‘An Evening with Harvey Gantt’ headlines Niner Nation King Week 2024
On Thursday, Jan. 18, from 5 to 6 p.m., UNC Charlotte will welcome distinguished Charlotte architect, civil rights leader and public servant Harvey B. Gantt as its featured guest for Niner Nation King Week’s signature event.
During “An Evening with Harvey Gantt, Civil Rights Leader and Charlotte’s First Black Mayor,” Gantt will discuss in a Q&A-format presentation in Cone University Center’s McKnight Hall his life, leadership and legacy, their connection to the Rev. Dr. Martin Luther King’s messages and their relevance for navigating troubled times. The conversation, sponsored by the Office of Diversity and Inclusion, will be moderated by UNC Charlotte Honors College student Serena Kamdem. The event is free and open to the public; registration is required.
Vision and impact
Known foremost as a trailblazing architect, Gantt, who was the first Black student at Clemson University, earned a bachelor’s degree in that discipline in 1965. From 1965 to 1968, he interned at Odell in Charlotte, the first Black architect the firm had ever hired. He received a master’s degree in city planning from Massachusetts Institute of Technology in 1970 and the next year became a founding partner of Gantt Huberman, a firm that pioneered the blending of urban planning and architecture. Gantt Huberman developed a number of key buildings in Charlotte, among them the Charlotte Transportation Center, TransAmerica Square, ImaginOn, Friendship Missionary Baptist Church and the Johnson C. Smith University Science Center.
Gantt’s local impact deepened when he entered politics in 1974, serving first on the Charlotte City Council for nine years, followed by his election in 1983 to the first of two terms as the city’s first Black mayor. While on the city council, he encouraged voting among Black communities and reformed the process for electing council members. On a federal level, Gantt served as chairman from 1995-2000 of the Capital Planning Commission, the federal government’s central planning agency for the National Capital Region.
A friend to Niner Nation
Over the years, the Gantt family has made its mark on UNC Charlotte in a number of significant ways:
- Gantt Huberman designed, in partnership with KieranTimberlake, the award-winning Dubois Center at UNC Charlotte Center City, which opened in 2011.
- Cindy Gantt ‘68 ‘81, served on UNC Charlotte’s Board of Trustees from 2003-07. She moved to Charlotte from Clemson with Gantt after their marriage in 1964, transferring to UNC Charlotte to complete an undergraduate degree in applied mathematics, and later returned to earn a degree in accounting. Until her retirement, she was the business manager of East Towne Manor, an assisted living facility in Charlotte.

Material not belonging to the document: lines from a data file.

Lemma handle_reconnect_ok gi r w x msg cap s : server_ok s -> realms_ok gi (rc_realms msg) ->
  exists s' cap' es, handle_client_reconnect is_readonly gi r w (Some x) msg cap s = Ok (s', cap', es) /\ server_ok s'.
Proof.
  intros Hs Hr. unfold handle_client_reconnect. destruct (negb r && w); [by eexists _, _, _|]. destruct (_ || is_readonly); [by eexists _, _, _|].
  destruct (reconnect_realms_ok gi (rc_from msg) _ Hr) as [es ->]. eexists _, _, _. split; [done|]. apply ok_reconnect; [done|set_solver].
Qed.

(** Closing all sessions is safe when none of them is being imported. *)
Lemma terminate_all_ok xs s : server_ok s -> (forall x, x ∈ xs -> is_importing s x = false) -> server_ok (fst (terminate_all xs s)).
Proof.
  revert s. induction xs as [|x xs IH]; intros s Hs Hi; cbn [terminate_all]; [done|].
  destruct (is_in s x [CLOSING; KILLING; CLOSED]) eqn:E.
  - specialize (IH s Hs). destruct (terminate_all xs s) as [s' es']. apply IH. intros y Hy. apply Hi. by right.
  - apply not_in_state in E. assert (state_of (sv_map s) x ∈ [OPENING; OPEN; STALE]) as Hst by (destruct (state_of (sv_map s) x); states).
    pose proof (journal_ok s x CLOSING None Hs Hst (Hi x ltac:(by left)) ltac:(states)) as Hj.
    destruct (journal_view x CLOSING None s) as (_ & V2 & _). destruct (journal_close_session x CLOSING None s) as [s1 es1]. cbn [fst] in *.
    specialize (IH s1 Hj). destruct (terminate_all xs s1) as [s' es']. apply IH. intros y Hy. unfold is_importing. rewrite V2. apply Hi. by right.
Qed.
(** ** Sub-word merge *)

(** C2. A piece whose word starts with the marker, met when an entity has
    been accumulated, extends that entity: its word becomes the slice of the
    original text from the recorded start to the end of the piece, and its
    end becomes the end of the piece.  For the pieces "Turk" [0,4) and
    "##cell" [4,8) over "Turkcell enjoyed..." the merged word is "Turkcell",
    read from the text whatever the capitalised copy is. *)
Theorem C2_subword_merge :
  forall text combined prev tag,
    startswith (word tag) continuation_marker = true ->
    merge_step text (combined ++ [prev]) tag =
      combined ++ [mkEntity (entity_group prev)
                     (slice text (start prev) (end_ tag))
                     (start prev) (end_ tag)]
    /\ merge_subwords (lit "Turkcell enjoyed...")
         [mkEntity ORG (lit "Turk") 0 4; mkEntity ORG (lit "##cell") 4 8] =
       [mkEntity ORG (lit "Turkcell") 0 8]
    /\ forall capitalize sentiment_pipeline,
         entity_list (value (predict capitalize turk_cell sentiment_pipeline
                               (lit "Turkcell enjoyed..."))) =
         [lit "Turkcell"].
Proof.
  intros text combined prev tag H; split; [|split].
  - apply merge_step_extend; exact H.
  - reflexivity.
  - intros capitalize sentiment_pipeline; unfold value.
    rewrite predict_clusters; reflexivity.
Qed.

Lemma C2_subword_merge_witness :
  merge_step (lit "turkcell enjoyed") ([] ++ [mkEntity ORG (lit "Turk") 0 4])
    (mkEntity ORG (lit "##cell") 4 8) =
  [mkEntity ORG (lit "turkcell") 0 8].
Proof.
  refine (proj1 (C2_subword_merge (lit "turkcell enjoyed") []
                   (mkEntity ORG (lit "Turk") 0 4)
                   (mkEntity ORG (lit "##cell") 4 8) _)).
  reflexivity.
Defined.

(** ** Mention injection *)

(** C3. Each token of the original text that starts with [@] is appended
    as an entity of group ORG whose word is the token and whose span starts
    at the first occurrence of the token in the text, so that equal tokens
    get equal spans.  With a tagger that finds nothing, "Hello @Acme world"
    gives the entity list ["@Acme"]. *)
Theorem C3_mention_injection :
  forall text combined,
    inject_mentions text combined =
      combined ++ map (mention text) (filter is_mention (split text))
    /\ (forall token,
          In token (split text) ->
          let s := find text token in
          mention text token = mkEntity ORG token s (s + len token) /\
          occurs_at text token s /\
          forall j, 0 <= j < s -> ~ occurs_at text token j)
    /\ inject_mentions (lit "@a x @a") [] =
         [mkEntity ORG (lit "@a") 0 2; mkEntity ORG (lit "@a") 0 2]
    /\ forall capitalize sentiment_pipeline,
         entity_list (value (predict capitalize no_entities sentiment_pipeline
                               (lit "Hello @Acme world"))) =
         [lit "@Acme"].
Proof.
  intros text combined; split; [|split; [|split]].
  - apply inject_mentions_app.
  - intros token Hin s; split; [reflexivity|].
    apply mention_span; exact Hin.
  - reflexivity.
  - intros capitalize sentiment_pipeline; unfold value.
    rewrite predict_clusters; reflexivity.
Qed.

Lemma C3_mention_injection_witness :
  let text := lit "Hello @Acme world" in
  mention text (lit "@Acme") = mkEntity ORG (lit "@Acme") 6 11 /\
  occurs_at text (lit "@Acme") 6 /\
  ~ occurs_at text (lit "@Acme") 3.
Proof.
  intros text.
  destruct (proj1 (proj2 (C3_mention_injection text [])) (lit "@Acme"))
    as (H1 & H2 & H3).
  - right; left; reflexivity.
  - split; [exact H1 | split; [exact H2|]].
    apply H3; split; [lia | reflexivity].
Defined.

(** ** Adjacency clustering *)

(** C4. In the clustering loop a next mention whose start is at most one
    past the current end is absorbed, and the current end becomes its end; a
    next mention whose start is two past the current end closes the cluster
    and opens one of its own.  Two mentions one apart give one result and
    one sentiment call, after the second mention; two mentions two apart
    give two results, each with its own call.  Over a whole list the loop
    reports the clusters that cut it into runs of mentions chained by gaps
    of at most one and separated by gaps of more than one. *)
Theorem C4_adjacency_threshold :
  forall sentiment_pipeline text,
    let attribute := attribute sentiment_pipeline text in
    let cluster_from := cluster_from sentiment_pipeline text in
    let cluster_loop := cluster_loop sentiment_pipeline text in
    let result_at org end_idx :=
      mkResult (word org)
        (sentiment_text_of (sentiment_pipeline (context_of text end_idx))) in
    (forall org end_idx next rest acc,
        start next - end_idx <= 1 ->
        cluster_from org end_idx (next :: rest) acc =
        cluster_from org (end_ next) rest acc)
    /\ (forall org end_idx next rest acc,
        start next - end_idx = 2 ->
        cluster_from org end_idx (next :: rest) acc =
        (acc' <- attribute org end_idx acc ;;
         cluster_from next (end_ next) rest acc'))
    /\ (forall a b,
        start b - end_ a <= 1 ->
        cluster_loop [a; b] ([], []) [] =
        (([word a], [result_at a (end_ b)]),
         [SentimentCall (context_of text (end_ b))]))
    /\ (forall a b,
        start b - end_ a = 2 ->
        cluster_loop [a; b] ([], []) [] =
        (([word a; word b], [result_at a (end_ a); result_at b (end_ b)]),
         [SentimentCall (context_of text (end_ a));
          SentimentCall (context_of text (end_ b))]))
    /\ (forall organizations acc log,
        let cs := clusters organizations in
        cluster_loop organizations acc log =
          ((fst acc ++ map cluster_name cs,
            snd acc ++ map (cluster_result sentiment_pipeline text) cs),
           log ++ map (cluster_call text) cs)
        /\ concat (map members cs) = organizations
        /\ (forall c, In c cs -> chained (first_mention c) (absorbed c))
        /\ separated cs).
Proof.
  intros sentiment_pipeline text; cbv zeta.
  split; [|split; [|split; [|split]]].
  - intros org end_idx next rest acc H; cbn [cluster_from].
    destruct (Z.leb_spec (start next - end_idx) 1); [reflexivity | lia].
  - intros org end_idx next rest acc H; cbn [cluster_from].
    destruct (Z.leb_spec (start next - end_idx) 1); [lia | reflexivity].
  - intros a b H; cbn [cluster_loop cluster_from].
    destruct (Z.leb_spec (start b - end_ a) 1); [reflexivity | lia].
  - intros a b H; cbn [cluster_loop cluster_from].
    destruct (Z.leb_spec (start b - end_ a) 1); [lia | reflexivity].
  - intros organizations acc log; split; [|split; [|split]].
    + apply cluster_loop_clusters.
    + apply clusters_members.
    + apply clusters_chained.
    + apply clusters_separated.
Qed.

Lemma C4_adjacency_threshold_witness :
  let text := lit "Turk Cell, Acme is slow" in
  let turk := mkEntity ORG (lit "Turk") 0 4 in
  let cell := mkEntity ORG (lit "Cell") 5 9 in
  let acme := mkEntity ORG (lit "Acme") 11 15 in
  let run := cluster_loop (always Negative) text in
  (value (run [turk; cell] ([], [])) =
     ([lit "Turk"], [mkResult (lit "Turk") olumsuz]) /\
   calls (run [turk; cell] ([], [])) = [SentimentCall (lit ", Acme is ")])
  /\
  (value (run [cell; acme] ([], [])) =
     ([lit "Cell"; lit "Acme"],
      [mkResult (lit "Cell") olumsuz; mkResult (lit "Acme") olumsuz]) /\
   calls (run [cell; acme] ([], [])) =
     [SentimentCall (lit ", Acme is "); SentimentCall (lit " is slow")])
  /\
  (cluster_from (always Negative) text turk 4 [cell; acme] ([], []) =
   cluster_from (always Negative) text turk 9 [acme] ([], []) /\
   cluster_from (always Negative) text turk 9 [acme] ([], []) =
   (acc <- attribute (always Negative) text turk 9 ([], []) ;;
    cluster_from (always Negative) text acme 15 [] acc) /\
   chained turk [cell]).
Proof.
  intros text turk cell acme run.
  destruct (C4_adjacency_threshold (always Negative) text)
    as (Habsorb & Hclose & Hnear & Hfar & Hall).
  unfold value, calls, run; split; [|split].
  - rewrite (Hnear turk cell) by (simpl; lia); split; reflexivity.
  - rewrite (Hfar cell acme) by reflexivity; split; reflexivity.
  - split; [|split].
    + apply (Habsorb turk 4 cell [acme]); simpl; lia.
    + apply (Hclose turk 9 acme []); reflexivity.
    + apply (proj1 (proj2 (proj2 (Hall [turk; cell; acme] ([], []) [])))
               (mkCluster turk [cell] 9)).
      left; reflexivity.
Defined.

(** ** Context window *)

Lemma context_of_right text end_idx :
  0 <= end_idx ->
  context_of text end_idx =
  firstn (Z.to_nat context_window_size) (skipn (Z.to_nat end_idx) text).
Proof.
  intros H0; unfold context_of, context_window_size.
  destruct (Z.le_gt_cases end_idx (len text)) as [Hle | Hgt].
  - rewrite slice_inside by lia.
    set (l := skipn (Z.to_nat end_idx) text).
    assert (Hl : length l = (length text - Z.to_nat end_idx)%nat)
      by apply length_skipn.
    unfold len in *.
    destruct (Z.le_gt_cases (end_idx + 10) (Z.of_nat (length text))).
    + f_equal; lia.
    + rewrite Z.min_l by lia.
      replace (Z.to_nat (Z.of_nat (length text) - end_idx)) with (length l)
        by lia.
      rewrite firstn_all, firstn_all2 by lia; reflexivity.
  - unfold slice, clamp.
    pose proof (len_nonneg text).
    destruct (Z.ltb_spec end_idx 0); [lia|].
    rewrite (Z.min_l (len text)) by lia.
    destruct (Z.ltb_spec (len text) 0); [lia|].
    rewrite Z.min_id, Z.min_r by lia.
    rewrite Z.sub_diag; simpl.
    rewrite skipn_all2 by (unfold len in *; lia).
    reflexivity.
Qed.

Lemma context_of_at_end text : context_of text (len text) = [].
Proof.
  rewrite context_of_right by apply len_nonneg.
  unfold len; rewrite Nat2Z.id, skipn_all; reflexivity.
Qed.

(** C5. The context given to the sentiment pipeline for a cluster is the
    slice of the original text from the end of the cluster to that end plus
    ten, cut at the length of the text: for an end that is not negative, the
    ten characters that follow it, or as many as remain, and nothing before
    it.  A cluster that ends where the text ends has the empty context; the
    pipeline is called on it all the same and the cluster gets its result. *)
Theorem C5_context_window :
  forall capitalize ner_pipeline sentiment_pipeline text,
    let run := predict capitalize ner_pipeline sentiment_pipeline text in
    let cs := clusters (organizations_of text (ner_pipeline (capitalize text))) in
    let context_at c :=
      slice text (cluster_end c) (Z.min (len text) (cluster_end c + 10)) in
    let result_of c :=
      mkResult (word (first_mention c))
               (sentiment_text_of (sentiment_pipeline (context_at c))) in
    calls run = NerCall (capitalize text)
                  :: map (fun c => SentimentCall (context_at c)) cs
    /\ results (value run) = map result_of cs
    /\ (forall c, 0 <= cluster_end c ->
          context_at c = firstn 10 (skipn (Z.to_nat (cluster_end c)) text))
    /\ (forall c, In c cs -> cluster_end c = len text ->
          context_at c = [] /\
          In (SentimentCall []) (calls run) /\
          In (mkResult (word (first_mention c))
                (sentiment_text_of (sentiment_pipeline [])))
             (results (value run))).
Proof.
  intros capitalize ner_pipeline sentiment_pipeline text run cs
    context_at result_of.
  assert (Hrun : run [] =
            (mkOutput (map (fun c => word (first_mention c)) cs)
                      (map result_of cs),
             NerCall (capitalize text)
               :: map (fun c => SentimentCall (context_at c)) cs))
    by apply predict_clusters.
  assert (Hcalls : calls run = NerCall (capitalize text)
                     :: map (fun c => SentimentCall (context_at c)) cs)
    by (unfold calls; rewrite Hrun; reflexivity).
  assert (Hres : results (value run) = map result_of cs)
    by (unfold value; rewrite Hrun; reflexivity).
  split; [exact Hcalls | split; [exact Hres | split]].
  - intros c H; apply (context_of_right text (cluster_end c) H).
  - intros c Hin Hend.
    assert (Hctx : context_at c = []).
    { unfold context_at; rewrite Hend; apply context_of_at_end. }
    split; [exact Hctx | split].
    + rewrite Hcalls; right; rewrite <- Hctx.
      apply (in_map (fun c => SentimentCall (context_at c))); exact Hin.
    + rewrite Hres.
      replace (mkResult _ _) with (result_of c)
        by (unfold result_of; rewrite Hctx; reflexivity).
      apply in_map; exact Hin.
Qed.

- After the April 30, 2019, campus shooting at UNC Charlotte, Gantt served on the Niner Nation Remembrance Commission’s memorial jury, a group of architectural and public art professionals appointed to make recommendations to then-Chancellor Philip L. Dubois regarding the design for a permanent campus memorial to honor those who lost their lives and were injured on that day. The memorial jury’s selection, Constellation Garden, was installed and dedicated in spring 2023.
Well-deserved recognition
In 1981, Gantt received the American Institute of Architects North Carolina Award of Excellence in Architecture and in 2017 the AIANC Gold Medal. In 1987, he was named to the College of Fellows of the American Institute of Architects, the AIA’s highest membership honor.
In 2009, to recognize his many achievements and contributions to Charlotte, the city’s Afro-American Cultural Center, with the construction of a new uptown facility, became the Harvey B. Gantt Center for African-American Arts+Culture.
Today, Gantt continues to advocate for equity and equal rights and serves on several civic, cultural and business boards, and to lead philanthropic efforts and community initiatives.